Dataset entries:
......

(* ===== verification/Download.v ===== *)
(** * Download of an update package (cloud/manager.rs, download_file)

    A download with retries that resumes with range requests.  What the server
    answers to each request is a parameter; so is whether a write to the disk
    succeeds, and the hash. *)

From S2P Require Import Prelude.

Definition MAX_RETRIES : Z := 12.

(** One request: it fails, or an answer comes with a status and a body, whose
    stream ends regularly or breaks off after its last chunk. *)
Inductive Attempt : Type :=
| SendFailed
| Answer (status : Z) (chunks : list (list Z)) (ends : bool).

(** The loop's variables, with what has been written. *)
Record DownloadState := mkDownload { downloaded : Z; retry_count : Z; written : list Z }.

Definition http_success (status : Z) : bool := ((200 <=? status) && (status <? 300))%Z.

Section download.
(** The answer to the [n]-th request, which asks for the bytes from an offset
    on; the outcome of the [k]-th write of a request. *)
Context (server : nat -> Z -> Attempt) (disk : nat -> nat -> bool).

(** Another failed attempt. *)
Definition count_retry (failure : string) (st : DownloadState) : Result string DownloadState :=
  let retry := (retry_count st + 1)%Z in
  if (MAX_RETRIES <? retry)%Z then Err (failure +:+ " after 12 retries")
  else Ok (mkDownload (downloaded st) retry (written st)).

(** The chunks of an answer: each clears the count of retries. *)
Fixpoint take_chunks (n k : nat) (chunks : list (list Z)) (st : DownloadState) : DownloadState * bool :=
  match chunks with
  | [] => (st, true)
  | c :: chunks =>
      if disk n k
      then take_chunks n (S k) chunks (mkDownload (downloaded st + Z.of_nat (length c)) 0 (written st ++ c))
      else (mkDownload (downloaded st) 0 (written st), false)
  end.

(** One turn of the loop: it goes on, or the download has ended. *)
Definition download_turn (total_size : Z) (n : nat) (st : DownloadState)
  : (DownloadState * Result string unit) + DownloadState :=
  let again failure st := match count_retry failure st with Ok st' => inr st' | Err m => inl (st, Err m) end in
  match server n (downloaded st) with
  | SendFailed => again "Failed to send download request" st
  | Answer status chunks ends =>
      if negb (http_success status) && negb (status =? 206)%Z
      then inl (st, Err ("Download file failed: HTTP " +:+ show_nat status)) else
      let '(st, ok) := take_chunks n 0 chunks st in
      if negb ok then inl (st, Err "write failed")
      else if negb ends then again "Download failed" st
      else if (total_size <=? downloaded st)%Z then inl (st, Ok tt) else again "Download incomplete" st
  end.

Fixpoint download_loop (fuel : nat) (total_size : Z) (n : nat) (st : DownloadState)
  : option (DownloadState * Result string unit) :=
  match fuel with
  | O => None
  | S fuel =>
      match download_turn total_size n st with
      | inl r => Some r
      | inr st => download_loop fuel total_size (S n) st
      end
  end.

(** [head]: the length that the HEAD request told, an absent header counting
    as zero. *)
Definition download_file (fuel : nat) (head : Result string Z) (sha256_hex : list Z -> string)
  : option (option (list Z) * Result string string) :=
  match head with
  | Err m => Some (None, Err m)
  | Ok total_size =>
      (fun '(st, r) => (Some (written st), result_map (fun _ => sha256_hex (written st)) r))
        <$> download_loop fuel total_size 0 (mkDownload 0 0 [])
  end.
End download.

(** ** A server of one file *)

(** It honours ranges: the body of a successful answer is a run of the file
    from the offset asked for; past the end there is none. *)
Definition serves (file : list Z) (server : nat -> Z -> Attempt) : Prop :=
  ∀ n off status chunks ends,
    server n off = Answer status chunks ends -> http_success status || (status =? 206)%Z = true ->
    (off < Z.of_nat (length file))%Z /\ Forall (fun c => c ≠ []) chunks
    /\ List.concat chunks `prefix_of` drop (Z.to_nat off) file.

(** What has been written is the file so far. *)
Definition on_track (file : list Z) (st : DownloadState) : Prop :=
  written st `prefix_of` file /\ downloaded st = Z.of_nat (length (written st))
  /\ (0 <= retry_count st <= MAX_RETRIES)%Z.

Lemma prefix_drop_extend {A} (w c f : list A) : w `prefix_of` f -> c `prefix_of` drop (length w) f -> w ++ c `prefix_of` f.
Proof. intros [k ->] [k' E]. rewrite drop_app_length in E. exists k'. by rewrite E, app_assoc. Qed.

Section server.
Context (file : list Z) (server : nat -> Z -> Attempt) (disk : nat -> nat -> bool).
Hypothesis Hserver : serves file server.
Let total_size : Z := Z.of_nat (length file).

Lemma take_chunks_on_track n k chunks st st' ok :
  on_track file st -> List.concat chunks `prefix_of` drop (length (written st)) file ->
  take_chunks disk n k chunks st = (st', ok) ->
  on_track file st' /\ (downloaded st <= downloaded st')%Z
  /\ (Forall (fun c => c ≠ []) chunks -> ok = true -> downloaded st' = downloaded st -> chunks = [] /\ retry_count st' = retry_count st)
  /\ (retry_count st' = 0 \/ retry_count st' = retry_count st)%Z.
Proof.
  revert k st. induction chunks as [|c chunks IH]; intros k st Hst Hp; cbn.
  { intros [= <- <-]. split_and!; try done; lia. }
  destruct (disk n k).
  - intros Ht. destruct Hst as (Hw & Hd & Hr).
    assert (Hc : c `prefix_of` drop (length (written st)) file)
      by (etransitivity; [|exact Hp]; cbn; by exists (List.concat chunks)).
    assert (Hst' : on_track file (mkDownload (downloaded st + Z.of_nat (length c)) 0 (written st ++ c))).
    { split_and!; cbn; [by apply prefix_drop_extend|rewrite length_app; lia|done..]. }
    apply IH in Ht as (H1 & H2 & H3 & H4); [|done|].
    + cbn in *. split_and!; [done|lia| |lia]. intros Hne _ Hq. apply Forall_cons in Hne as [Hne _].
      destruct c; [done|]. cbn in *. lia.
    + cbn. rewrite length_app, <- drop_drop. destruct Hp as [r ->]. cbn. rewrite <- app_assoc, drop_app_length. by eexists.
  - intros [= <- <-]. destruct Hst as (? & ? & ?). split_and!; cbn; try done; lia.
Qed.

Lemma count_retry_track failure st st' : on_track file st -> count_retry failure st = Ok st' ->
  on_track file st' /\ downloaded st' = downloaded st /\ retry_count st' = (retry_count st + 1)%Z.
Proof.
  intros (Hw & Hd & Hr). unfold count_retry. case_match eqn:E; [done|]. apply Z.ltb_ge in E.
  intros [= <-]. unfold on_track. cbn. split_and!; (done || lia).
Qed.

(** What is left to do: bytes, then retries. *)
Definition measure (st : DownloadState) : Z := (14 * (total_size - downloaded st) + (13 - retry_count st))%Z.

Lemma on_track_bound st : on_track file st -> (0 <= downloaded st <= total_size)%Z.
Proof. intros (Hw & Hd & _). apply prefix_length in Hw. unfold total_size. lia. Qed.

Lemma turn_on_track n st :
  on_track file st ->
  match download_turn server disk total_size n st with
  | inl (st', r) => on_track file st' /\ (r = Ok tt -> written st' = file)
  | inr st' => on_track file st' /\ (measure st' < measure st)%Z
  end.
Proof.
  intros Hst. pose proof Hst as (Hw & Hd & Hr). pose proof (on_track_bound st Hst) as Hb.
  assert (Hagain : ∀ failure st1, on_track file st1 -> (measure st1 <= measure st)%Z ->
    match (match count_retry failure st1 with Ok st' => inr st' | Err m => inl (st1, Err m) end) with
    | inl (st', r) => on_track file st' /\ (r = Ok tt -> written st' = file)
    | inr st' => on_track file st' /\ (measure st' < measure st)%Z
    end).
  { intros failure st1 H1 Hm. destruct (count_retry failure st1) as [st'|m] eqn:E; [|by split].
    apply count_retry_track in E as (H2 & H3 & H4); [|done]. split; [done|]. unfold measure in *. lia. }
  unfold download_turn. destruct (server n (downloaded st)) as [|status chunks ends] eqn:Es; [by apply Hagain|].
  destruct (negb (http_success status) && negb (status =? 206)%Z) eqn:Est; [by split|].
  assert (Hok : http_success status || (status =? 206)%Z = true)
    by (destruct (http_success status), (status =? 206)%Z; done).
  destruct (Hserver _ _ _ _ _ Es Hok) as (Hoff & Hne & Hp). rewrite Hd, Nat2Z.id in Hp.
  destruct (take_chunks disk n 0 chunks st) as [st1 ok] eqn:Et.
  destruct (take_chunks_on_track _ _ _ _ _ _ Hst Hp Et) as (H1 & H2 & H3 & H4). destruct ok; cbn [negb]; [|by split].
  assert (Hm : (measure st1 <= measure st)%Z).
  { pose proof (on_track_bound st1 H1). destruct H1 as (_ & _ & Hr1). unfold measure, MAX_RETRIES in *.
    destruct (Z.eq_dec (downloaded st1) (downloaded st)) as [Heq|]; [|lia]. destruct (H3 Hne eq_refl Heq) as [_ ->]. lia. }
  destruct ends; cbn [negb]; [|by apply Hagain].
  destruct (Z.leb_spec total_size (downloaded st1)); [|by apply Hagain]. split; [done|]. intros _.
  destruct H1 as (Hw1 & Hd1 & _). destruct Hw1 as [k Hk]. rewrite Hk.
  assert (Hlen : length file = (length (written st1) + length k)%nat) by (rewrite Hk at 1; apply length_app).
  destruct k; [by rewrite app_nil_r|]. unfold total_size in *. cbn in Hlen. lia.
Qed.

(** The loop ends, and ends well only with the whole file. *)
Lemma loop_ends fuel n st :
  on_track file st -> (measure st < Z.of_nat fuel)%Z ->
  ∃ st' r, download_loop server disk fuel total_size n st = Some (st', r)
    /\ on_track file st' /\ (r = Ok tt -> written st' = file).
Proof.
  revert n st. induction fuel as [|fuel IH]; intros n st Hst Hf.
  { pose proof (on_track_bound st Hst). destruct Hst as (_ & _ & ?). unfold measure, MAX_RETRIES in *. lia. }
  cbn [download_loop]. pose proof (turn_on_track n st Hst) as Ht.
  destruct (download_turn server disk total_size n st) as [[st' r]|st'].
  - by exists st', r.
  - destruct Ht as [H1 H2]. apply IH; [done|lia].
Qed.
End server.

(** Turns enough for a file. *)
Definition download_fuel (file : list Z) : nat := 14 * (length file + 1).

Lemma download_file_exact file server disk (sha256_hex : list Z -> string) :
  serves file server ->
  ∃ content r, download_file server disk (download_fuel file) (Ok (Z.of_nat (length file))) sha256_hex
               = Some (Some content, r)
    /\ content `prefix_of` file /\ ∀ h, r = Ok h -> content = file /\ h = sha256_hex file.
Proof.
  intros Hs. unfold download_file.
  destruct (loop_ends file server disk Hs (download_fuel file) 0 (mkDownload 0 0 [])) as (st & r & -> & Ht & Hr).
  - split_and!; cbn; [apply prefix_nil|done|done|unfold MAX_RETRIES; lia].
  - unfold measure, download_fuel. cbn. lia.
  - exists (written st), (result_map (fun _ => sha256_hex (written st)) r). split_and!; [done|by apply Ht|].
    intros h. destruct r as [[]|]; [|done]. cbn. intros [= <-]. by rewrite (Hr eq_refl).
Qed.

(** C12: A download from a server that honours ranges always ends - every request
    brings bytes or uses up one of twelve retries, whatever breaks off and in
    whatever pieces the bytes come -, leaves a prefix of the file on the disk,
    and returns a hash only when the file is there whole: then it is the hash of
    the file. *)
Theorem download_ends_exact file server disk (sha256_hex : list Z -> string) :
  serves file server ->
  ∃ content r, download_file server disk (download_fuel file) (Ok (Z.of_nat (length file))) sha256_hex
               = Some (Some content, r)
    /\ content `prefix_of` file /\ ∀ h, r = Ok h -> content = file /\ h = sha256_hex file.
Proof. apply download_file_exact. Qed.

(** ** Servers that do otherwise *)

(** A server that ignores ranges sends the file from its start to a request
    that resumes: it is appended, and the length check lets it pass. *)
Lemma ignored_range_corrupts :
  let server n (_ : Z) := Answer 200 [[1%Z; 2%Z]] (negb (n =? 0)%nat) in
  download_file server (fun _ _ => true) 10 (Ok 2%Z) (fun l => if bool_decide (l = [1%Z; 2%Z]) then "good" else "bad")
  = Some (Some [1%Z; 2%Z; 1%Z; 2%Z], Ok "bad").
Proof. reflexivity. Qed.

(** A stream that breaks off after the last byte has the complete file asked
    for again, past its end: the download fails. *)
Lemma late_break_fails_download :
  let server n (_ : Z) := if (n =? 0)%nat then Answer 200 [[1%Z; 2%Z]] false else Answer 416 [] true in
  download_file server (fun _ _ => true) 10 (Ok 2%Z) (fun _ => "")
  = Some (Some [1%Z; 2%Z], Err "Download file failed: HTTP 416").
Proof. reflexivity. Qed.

......

■ Instructions to follow ■
Check each line of the data for "assert". Copy the lines where it turns up.

■ Written response ■
    assert (Hc : c `prefix_of` drop (length (written st)) file)
    assert (Hst' : on_track file (mkDownload (downloaded st + Z.of_nat (length c)) 0 (written st ++ c))).
  assert (Hagain : ∀ failure st1, on_track file st1 -> (measure st1 <= measure st)%Z ->
  assert (Hok : http_success status || (status =? 206)%Z = true)
  assert (Hm : (measure st1 <= measure st)%Z).
  assert (Hlen : length file = (length (written st1) + length k)%nat) by (rewrite Hk at 1; apply length_app).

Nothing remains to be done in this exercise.